Stored items »

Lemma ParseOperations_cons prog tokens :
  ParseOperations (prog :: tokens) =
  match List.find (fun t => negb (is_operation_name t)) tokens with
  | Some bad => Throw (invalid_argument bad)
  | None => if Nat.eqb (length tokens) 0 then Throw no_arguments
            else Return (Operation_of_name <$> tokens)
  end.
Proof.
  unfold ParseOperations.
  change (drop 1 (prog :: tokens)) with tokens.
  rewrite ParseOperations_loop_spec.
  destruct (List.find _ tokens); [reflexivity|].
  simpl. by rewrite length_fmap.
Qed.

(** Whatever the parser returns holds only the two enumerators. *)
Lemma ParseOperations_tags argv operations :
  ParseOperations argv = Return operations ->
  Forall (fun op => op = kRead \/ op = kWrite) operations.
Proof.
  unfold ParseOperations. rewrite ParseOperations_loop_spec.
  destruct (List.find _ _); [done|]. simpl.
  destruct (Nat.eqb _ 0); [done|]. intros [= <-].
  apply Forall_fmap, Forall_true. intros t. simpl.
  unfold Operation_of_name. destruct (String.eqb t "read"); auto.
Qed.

* * *

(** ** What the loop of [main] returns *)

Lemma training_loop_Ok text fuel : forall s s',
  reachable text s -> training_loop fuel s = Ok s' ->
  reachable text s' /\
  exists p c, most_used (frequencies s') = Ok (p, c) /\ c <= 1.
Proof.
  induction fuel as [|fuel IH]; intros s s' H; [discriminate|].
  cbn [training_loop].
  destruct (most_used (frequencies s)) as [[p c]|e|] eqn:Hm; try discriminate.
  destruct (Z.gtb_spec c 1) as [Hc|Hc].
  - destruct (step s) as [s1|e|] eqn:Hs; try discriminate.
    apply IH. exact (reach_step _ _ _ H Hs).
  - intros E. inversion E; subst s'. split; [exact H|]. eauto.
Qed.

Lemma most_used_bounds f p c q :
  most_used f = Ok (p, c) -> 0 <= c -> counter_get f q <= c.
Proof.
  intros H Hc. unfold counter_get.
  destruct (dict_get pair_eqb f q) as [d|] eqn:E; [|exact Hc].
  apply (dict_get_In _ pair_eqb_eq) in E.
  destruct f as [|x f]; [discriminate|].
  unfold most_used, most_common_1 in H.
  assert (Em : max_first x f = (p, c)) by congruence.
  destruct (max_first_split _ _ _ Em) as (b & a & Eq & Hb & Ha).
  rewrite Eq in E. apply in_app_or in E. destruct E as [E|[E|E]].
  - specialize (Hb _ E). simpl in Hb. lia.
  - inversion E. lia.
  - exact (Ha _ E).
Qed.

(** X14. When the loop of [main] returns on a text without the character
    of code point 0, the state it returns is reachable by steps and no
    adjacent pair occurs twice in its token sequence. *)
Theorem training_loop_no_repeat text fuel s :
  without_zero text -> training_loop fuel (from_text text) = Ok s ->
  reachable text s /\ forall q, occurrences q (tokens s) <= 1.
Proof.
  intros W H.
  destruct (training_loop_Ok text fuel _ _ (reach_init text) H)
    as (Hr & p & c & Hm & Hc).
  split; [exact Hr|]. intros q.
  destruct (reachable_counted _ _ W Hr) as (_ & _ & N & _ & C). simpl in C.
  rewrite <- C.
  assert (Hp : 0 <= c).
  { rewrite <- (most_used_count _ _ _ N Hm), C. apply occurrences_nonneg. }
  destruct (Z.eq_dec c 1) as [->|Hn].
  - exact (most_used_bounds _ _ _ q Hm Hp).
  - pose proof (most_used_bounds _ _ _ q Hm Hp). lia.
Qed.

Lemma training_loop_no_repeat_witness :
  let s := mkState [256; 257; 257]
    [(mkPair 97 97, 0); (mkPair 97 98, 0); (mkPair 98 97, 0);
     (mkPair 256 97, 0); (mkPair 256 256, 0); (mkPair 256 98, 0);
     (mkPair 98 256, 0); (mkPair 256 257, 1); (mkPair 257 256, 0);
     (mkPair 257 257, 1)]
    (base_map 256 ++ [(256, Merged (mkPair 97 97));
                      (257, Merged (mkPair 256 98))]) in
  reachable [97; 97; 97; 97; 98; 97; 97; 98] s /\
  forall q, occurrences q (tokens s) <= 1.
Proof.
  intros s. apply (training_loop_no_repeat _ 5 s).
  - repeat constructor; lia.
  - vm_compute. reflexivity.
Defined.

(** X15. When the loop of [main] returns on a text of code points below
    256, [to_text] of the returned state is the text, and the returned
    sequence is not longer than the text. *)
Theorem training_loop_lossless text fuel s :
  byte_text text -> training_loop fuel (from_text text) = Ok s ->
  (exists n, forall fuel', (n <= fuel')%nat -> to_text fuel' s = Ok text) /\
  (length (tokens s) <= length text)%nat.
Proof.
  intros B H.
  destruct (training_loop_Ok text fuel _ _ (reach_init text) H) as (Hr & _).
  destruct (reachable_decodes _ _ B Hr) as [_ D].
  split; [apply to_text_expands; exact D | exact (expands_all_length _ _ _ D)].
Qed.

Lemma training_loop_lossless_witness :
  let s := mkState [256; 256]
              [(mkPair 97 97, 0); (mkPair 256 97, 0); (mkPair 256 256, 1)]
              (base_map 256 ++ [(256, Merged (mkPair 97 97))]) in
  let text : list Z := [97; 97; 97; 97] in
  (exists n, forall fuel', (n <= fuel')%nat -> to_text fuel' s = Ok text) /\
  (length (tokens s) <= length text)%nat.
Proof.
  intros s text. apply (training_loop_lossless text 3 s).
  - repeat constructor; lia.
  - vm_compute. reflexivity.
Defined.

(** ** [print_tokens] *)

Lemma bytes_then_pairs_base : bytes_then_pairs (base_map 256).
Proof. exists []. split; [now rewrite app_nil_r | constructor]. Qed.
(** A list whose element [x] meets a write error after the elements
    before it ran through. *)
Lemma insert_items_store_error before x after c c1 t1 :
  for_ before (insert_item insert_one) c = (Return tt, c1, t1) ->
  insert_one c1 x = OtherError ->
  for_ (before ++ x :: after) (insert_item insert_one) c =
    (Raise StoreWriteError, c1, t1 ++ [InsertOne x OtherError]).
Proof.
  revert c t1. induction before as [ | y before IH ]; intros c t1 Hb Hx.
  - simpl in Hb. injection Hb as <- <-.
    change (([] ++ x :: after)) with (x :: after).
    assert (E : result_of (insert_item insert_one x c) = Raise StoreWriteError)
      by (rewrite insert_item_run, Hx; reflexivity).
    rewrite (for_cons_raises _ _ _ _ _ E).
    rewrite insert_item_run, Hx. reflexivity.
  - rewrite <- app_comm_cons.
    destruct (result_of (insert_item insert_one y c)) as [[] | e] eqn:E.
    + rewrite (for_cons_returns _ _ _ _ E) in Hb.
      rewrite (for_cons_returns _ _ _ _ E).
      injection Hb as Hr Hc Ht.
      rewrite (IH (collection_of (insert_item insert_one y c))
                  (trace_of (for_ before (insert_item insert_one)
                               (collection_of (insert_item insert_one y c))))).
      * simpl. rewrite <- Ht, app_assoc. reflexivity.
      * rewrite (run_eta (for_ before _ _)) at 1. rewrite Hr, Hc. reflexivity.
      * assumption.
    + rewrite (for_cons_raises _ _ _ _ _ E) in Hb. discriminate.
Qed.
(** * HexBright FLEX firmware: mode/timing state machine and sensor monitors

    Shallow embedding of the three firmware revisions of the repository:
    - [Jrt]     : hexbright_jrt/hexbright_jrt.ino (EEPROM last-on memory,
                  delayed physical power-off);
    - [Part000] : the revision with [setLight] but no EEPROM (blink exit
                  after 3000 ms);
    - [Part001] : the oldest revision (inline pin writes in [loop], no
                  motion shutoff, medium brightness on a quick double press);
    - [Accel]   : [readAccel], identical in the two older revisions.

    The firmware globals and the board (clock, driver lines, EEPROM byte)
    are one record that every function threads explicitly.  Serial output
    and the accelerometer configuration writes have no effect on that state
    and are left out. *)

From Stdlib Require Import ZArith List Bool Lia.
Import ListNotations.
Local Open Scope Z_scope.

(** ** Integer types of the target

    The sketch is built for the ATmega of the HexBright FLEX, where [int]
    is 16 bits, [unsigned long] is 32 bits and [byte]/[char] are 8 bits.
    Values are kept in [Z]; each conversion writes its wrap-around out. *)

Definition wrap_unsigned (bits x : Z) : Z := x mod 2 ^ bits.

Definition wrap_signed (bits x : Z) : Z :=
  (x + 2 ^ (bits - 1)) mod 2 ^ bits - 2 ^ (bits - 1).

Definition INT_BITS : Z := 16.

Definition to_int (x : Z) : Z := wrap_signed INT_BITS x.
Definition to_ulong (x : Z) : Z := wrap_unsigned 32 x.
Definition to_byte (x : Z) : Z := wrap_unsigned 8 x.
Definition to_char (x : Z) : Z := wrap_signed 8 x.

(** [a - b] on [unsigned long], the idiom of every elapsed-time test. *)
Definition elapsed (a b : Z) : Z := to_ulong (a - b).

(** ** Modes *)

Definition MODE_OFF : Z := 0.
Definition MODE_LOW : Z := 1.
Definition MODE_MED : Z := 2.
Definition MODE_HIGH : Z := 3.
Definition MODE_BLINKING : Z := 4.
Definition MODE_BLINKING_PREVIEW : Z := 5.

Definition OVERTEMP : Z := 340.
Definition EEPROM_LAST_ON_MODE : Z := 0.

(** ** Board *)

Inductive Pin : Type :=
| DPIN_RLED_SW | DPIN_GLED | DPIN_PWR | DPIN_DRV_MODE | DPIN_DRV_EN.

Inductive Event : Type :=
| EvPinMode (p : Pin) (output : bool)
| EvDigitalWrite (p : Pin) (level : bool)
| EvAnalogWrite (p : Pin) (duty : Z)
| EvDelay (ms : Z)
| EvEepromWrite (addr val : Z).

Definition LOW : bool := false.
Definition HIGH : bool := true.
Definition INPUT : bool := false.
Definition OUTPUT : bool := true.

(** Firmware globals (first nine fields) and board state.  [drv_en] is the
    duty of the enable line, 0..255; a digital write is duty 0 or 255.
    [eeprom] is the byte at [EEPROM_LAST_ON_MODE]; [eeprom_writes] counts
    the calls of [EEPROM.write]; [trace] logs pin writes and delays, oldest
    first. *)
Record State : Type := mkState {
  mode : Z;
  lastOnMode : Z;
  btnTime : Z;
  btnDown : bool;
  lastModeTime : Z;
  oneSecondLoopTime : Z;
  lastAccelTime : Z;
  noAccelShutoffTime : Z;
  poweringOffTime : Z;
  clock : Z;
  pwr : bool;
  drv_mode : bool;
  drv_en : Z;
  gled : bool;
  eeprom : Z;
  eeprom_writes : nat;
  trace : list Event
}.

---

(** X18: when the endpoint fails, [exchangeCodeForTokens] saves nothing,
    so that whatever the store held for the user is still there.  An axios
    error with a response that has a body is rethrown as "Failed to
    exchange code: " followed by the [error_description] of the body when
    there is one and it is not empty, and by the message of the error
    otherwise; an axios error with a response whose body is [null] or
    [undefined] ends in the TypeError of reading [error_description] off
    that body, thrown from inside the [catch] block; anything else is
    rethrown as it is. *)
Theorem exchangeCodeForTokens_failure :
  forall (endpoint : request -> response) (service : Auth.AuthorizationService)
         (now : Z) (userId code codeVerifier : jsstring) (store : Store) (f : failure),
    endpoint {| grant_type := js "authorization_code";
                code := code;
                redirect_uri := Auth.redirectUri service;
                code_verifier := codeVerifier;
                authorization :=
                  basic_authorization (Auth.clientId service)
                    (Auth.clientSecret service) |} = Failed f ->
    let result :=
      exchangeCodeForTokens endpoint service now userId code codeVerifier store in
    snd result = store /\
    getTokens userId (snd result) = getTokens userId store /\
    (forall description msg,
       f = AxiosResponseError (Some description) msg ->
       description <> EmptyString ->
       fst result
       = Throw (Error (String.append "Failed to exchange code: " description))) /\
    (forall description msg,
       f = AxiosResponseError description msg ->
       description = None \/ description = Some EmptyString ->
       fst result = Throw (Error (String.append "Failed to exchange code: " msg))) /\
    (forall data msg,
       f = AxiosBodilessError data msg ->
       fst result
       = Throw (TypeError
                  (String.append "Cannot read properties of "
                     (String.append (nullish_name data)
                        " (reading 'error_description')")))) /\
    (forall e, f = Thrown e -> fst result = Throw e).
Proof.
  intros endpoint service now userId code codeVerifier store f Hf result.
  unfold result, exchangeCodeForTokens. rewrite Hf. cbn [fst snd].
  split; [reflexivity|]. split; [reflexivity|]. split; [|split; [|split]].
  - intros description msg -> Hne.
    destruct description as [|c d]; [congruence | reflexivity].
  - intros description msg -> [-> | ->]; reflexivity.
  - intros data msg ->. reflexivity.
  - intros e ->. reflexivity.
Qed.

EXERCISE DESCRIPTION » Each line above from the one with "Inductive Event : Type" up to and including the one with "(** Firmware globals" must be set down exactly, and no line outside that span may appear.

TASK SOLUTION »
Inductive Event : Type :=
| EvPinMode (p : Pin) (output : bool)
| EvDigitalWrite (p : Pin) (level : bool)
| EvAnalogWrite (p : Pin) (duty : Z)
| EvDelay (ms : Z)
| EvEepromWrite (addr val : Z).

Definition LOW : bool := false.
Definition HIGH : bool := true.
Definition INPUT : bool := false.
Definition OUTPUT : bool := true.

(** Firmware globals (first nine fields) and board state.  [drv_en] is the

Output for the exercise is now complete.